(INFORMATION SUPPLIED):

(** One poll of one site: when its probe started, when it was settled, its result, and
    whether it was settled: a poll that finds the authority epoch moved keeps the counters
    of its probes and drops what they say of the states. *)
Record tick : Type := { at_probe : Z; at_settle : Z; got : pollResult; settled : bool }.

Definition after_tick (t : siteTracker) (k : tick) : siteTracker :=
  let '(c, st) := judge cfg (at_probe k) (PollInterval cfg) t (got k) in if settled k then settle (at_settle k) c (got k) st else c.

(** A site nothing is known of. *)
Definition unknown (t : siteTracker) : Prop := tstate t = StateUnknown /\ failCount t = 0 /\ recoveryCount t = 0.

(** How many of the answers, from the latest on, are [r]; an answer comes with whether the
    poll that got it was settled, and counts either way. *)
Fixpoint run_of (r : option bool) (l : list (option bool * bool)) : Z :=
  match l with
  | (x, _) :: l => if bool_decide (x = r) then 1 + run_of r l else 0
  | [] => 0
  end.

(** The state the answers justify, latest first: that of the latest decisive answer of a
    settled poll. A read-only answer is decisive; so is a failure that ends a run of at
    least [FailureThreshold], and a writable answer that ends a run of at least
    [RecoveryThreshold], or of a site that is never promoted. *)
Fixpoint verdict (promotable : bool) (l : list (option bool * bool)) : SiteState :=
  match l with
  | [] => StateUnknown
  | (r, kept) :: l' =>
      let old := verdict promotable l' in
      if negb kept then old
      else match r with
           | Some true => StateReadOnly
           | None => if run_of r l >=? FailureThreshold cfg then StateUnreachable else old
           | Some false => if negb promotable || (run_of r l >=? RecoveryThreshold cfg) then StateWritable else old
           end
  end.

(** The answers of a history, latest first; a deferred probe has none. *)
Definition answers (ks : list tick) : list (option bool * bool) :=
  omap (fun k => match got k with Probed ro => Some (ro, settled k) | Deferred => None end) (rev ks).

Definition debounced (t : siteTracker) (promotable : bool) (l : list (option bool * bool)) : Prop :=
  isPromotable t = promotable /\ tstate t = verdict promotable l /\ failCount t = run_of None l
  /\ (tstate t = StateWritable \/ recoveryCount t = run_of (Some false) l).

Lemma settle_state now c r st : tstate (settle now c r st) = st /\ failCount (settle now c r st) = failCount c
  /\ recoveryCount (settle now c r st) = recoveryCount c /\ isPromotable (settle now c r st) = isPromotable c.
Proof.
  unfold settle. cbn zeta. destruct r as [|[ro|]]; case_bool_decide as E; cbn in *; try done; repeat case_bool_decide; done.
Qed.

(** The counters and the state after one answer. *)
Lemma compute_counts t ro c st : computeState cfg t ro = (c, st) ->
  isPromotable c = isPromotable t
  /\ failCount c = (if ro then 0 else failCount t + 1)
  /\ recoveryCount c = match ro with
                       | Some false => if bool_decide (tstate t = StateWritable) then recoveryCount t else recoveryCount t + 1
                       | _ => 0
                       end
  /\ st = match ro with
          | Some true => StateReadOnly
          | Some false => if bool_decide (tstate t = StateWritable) || (recoveryCount t + 1 >=? RecoveryThreshold cfg) then StateWritable else tstate t
          | None => if failCount t + 1 >=? FailureThreshold cfg then StateUnreachable else tstate t
          end.
Proof.
  unfold computeState. destruct ro as [[]|]; [by intros [= <- <-]| |by intros [= <- <-]].
  cbn. case_bool_decide as E; intros [= <- <-]; cbn; done.
Qed.

(** Scheduling the next probe leaves the counters and the state alone. *)
Lemma schedule_counts c now base : tstate (scheduleNextProbe cfg c now base) = tstate c
  /\ failCount (scheduleNextProbe cfg c now base) = failCount c
  /\ recoveryCount (scheduleNextProbe cfg c now base) = recoveryCount c
  /\ isPromotable (scheduleNextProbe cfg c now base) = isPromotable c.
Proof. done. Qed.

Lemma tick_name t k : name (after_tick t k) = name t.
Proof. unfold after_tick, judge. destruct (got k) as [|ro]; [|unfold computeState; destruct ro as [[]|]]; repeat (case_match; simplify_eq/=); unfold settle; repeat case_match; done. Qed.

Lemma compute_state_kept t ro c st : computeState cfg t ro = (c, st) -> tstate c = tstate t.
Proof. unfold computeState. destruct ro as [[]|]; [by intros [= <- <-]| |by intros [= <- <-]]. cbn. case_bool_decide; by intros [= <- <-]. Qed.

(EXERCISE BRIEF): From the records above, reproduce exactly the lines from the one with "Definition after_tick (t" to the one with "Lemma settle_state now", both included, and no others.

(ANSWER BOX):
Definition after_tick (t : siteTracker) (k : tick) : siteTracker :=
  let '(c, st) := judge cfg (at_probe k) (PollInterval cfg) t (got k) in if settled k then settle (at_settle k) c (got k) st else c.

(** A site nothing is known of. *)
Definition unknown (t : siteTracker) : Prop := tstate t = StateUnknown /\ failCount t = 0 /\ recoveryCount t = 0.

(** How many of the answers, from the latest on, are [r]; an answer comes with whether the
    poll that got it was settled, and counts either way. *)
Fixpoint run_of (r : option bool) (l : list (option bool * bool)) : Z :=
  match l with
  | (x, _) :: l => if bool_decide (x = r) then 1 + run_of r l else 0
  | [] => 0
  end.

(** The state the answers justify, latest first: that of the latest decisive answer of a
    settled poll. A read-only answer is decisive; so is a failure that ends a run of at
    least [FailureThreshold], and a writable answer that ends a run of at least
    [RecoveryThreshold], or of a site that is never promoted. *)
Fixpoint verdict (promotable : bool) (l : list (option bool * bool)) : SiteState :=
  match l with
  | [] => StateUnknown
  | (r, kept) :: l' =>
      let old := verdict promotable l' in
      if negb kept then old
      else match r with
           | Some true => StateReadOnly
           | None => if run_of r l >=? FailureThreshold cfg then StateUnreachable else old
           | Some false => if negb promotable || (run_of r l >=? RecoveryThreshold cfg) then StateWritable else old
           end
  end.

(** The answers of a history, latest first; a deferred probe has none. *)
Definition answers (ks : list tick) : list (option bool * bool) :=
  omap (fun k => match got k with Probed ro => Some (ro, settled k) | Deferred => None end) (rev ks).

Definition debounced (t : siteTracker) (promotable : bool) (l : list (option bool * bool)) : Prop :=
  isPromotable t = promotable /\ tstate t = verdict promotable l /\ failCount t = run_of None l
  /\ (tstate t = StateWritable \/ recoveryCount t = run_of (Some false) l).

Lemma settle_state now c r st : tstate (settle now c r st) = st /\ failCount (settle now c r st) = failCount c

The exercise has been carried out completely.